I hear that you and your band have sold your oboe and bought a rhodes.
I hear that you and your band have sold your rhodes and bought an oboe.
I hear everybody that you know is more relevant than everybody that I know.
But have you seen my records?
Symarip,
Joy Division,
Camberwell Now,
Lalann,
Stereo Dub,
The Kinks,
The Toasters,
Faraquet,
Television Personalities,
Supertramp,
Pole,
The Monks,
The Chocolate Watch Band,
Bauhaus,
The Techniques,
The Doors,
Louis and Bebe Barron,
Al Stewart,
Coldchain, Rosco P., Featuring Pusha T from Clipse & Boo-Bonic,
Jeru the Damaja,
Cecil Taylor,
Youth Brigade,
Rhythim Is Rhythim,
The Young Rascals,
Sonny Sharrock,
Scan 7,
Los Fastidios,
Maurizio,
Reuben Wilson,
Porter Ricks,
Hardrive,
Buzzcocks,
Unwound,
Crime,
DJ Style,
DeepChord presents Echospace,
James White and The Blacks,
Mantronix,
the Fania All-Stars,
Crispy Ambulance,
Soft Machine,
Patti Smith,
Jandek,
These Immortal Souls,
Khruangbin,
The Buckinghams,
Motorama,
Ponytail,
the Slits,
Aaron Thompson,
Manfred Mann's Earth Band,
Minny Pops,
Fluxion,
Schoolly D,
The Motions,
a-ha,
New York Dolls,
Agitation Free,
Country Joe & The Fish,
Metal Thangz,
Traffic Nightmare, Traffic Nightmare, Traffic Nightmare, Traffic Nightmare.

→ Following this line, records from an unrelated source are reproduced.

Lemma pieces_same syms syms' i j L : same_texts syms syms' i j -> (forall k, k ∈ L -> k <> i /\ k <> j /\ is_Some (syms !! k)) ->
  pieces_of syms' L = pieces_of syms L.
Proof.
  intros ST HL. unfold pieces_of. apply list_fmap_ext. intros n k Hk. apply list_elem_of_lookup_2 in Hk.
  destruct (HL k Hk) as (Hi & Hj & s & Es). destruct (ST k s Es) as (s' & Es' & Ht & Hn). rewrite Es, Es'. unfold piece. by rewrite Ht, Hn.
Qed.

Lemma merge_pieces syms syms' L1 i j L2 si sj si' : chain syms (L1 ++ i :: j :: L2) -> same_texts syms syms' i j ->
  syms !! i = Some si -> syms !! j = Some sj -> syms' !! i = Some si' -> piece si' = piece si ++ piece sj ->
  pieces_of syms (L1 ++ i :: j :: L2) = pieces_of syms L1 ++ piece si :: piece sj :: pieces_of syms L2 /\
  pieces_of syms' (L1 ++ i :: L2) = pieces_of syms L1 ++ (piece si ++ piece sj) :: pieces_of syms L2.
Proof.
  intros C ST Hi Hj Hi' Hp. destruct (sorted_mid _ _ _ _ (ch_sorted _ _ C)) as (Hs & Hij & HL1 & Hlt & HL2).
  split; unfold pieces_of; rewrite fmap_app, ?fmap_cons; [by rewrite Hi, Hj|].
  rewrite Hi', Hp. f_equal; [|f_equal]; apply (pieces_same syms syms' i j); try done; intros k Hk.
  - specialize (HL1 k Hk). split_and!; [lia..|]. destruct (chain_live _ _ k C) as (s & Es & _); [rewrite elem_of_app; tauto|by exists s].
  - specialize (HL2 k Hk). split_and!; [lia..|]. destruct (chain_live _ _ k C) as (s & Es & _); [rewrite elem_of_app, !elem_of_cons; tauto|by exists s].
Qed.
End chain.

(** A list without duplicates splits at an element in one way. *)
Lemma NoDup_mid_inj {A} (L1 L2 M1 M2 : list A) i : NoDup (L1 ++ i :: L2) -> L1 ++ i :: L2 = M1 ++ i :: M2 -> L1 = M1 /\ L2 = M2.
Proof.
  revert M1. induction L1 as [|x L1 IH]; intros M1 Hn E; destruct M1 as [|y M1]; cbn in *.
  - by injection E as ->.
  - injection E as -> ->. apply list.NoDup_cons in Hn as [[] _]. rewrite elem_of_app, elem_of_cons. tauto.
  - injection E as -> <-. apply list.NoDup_cons in Hn as [[] _]. rewrite elem_of_app, elem_of_cons. tauto.
  - injection E as -> E. apply list.NoDup_cons in Hn as [_ Hn]. by destruct (IH M1 Hn E) as [-> ->].
Qed.

Lemma seq_increasing a n : StronglySorted lt (seq a n).
Proof.
  revert a. induction n as [|n IH]; intros a; cbn; constructor; [apply IH|]. apply list.Forall_forall. intros x ?%elem_of_seq. lia.
Qed.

You don't know what you really want.
You don't know what you really want.
You don't know what you really want.
You don't know what you really want.
You don't know what you really want.
You don't know what you really want.
You don't know what you really want.
You don't know what you really want.
You don't know what you really want.
You don't know what you really want.
You don't know what you really want.
You don't know what you really want.
You don't know what you really want.
You don't know what you really want.
You don't know what you really want.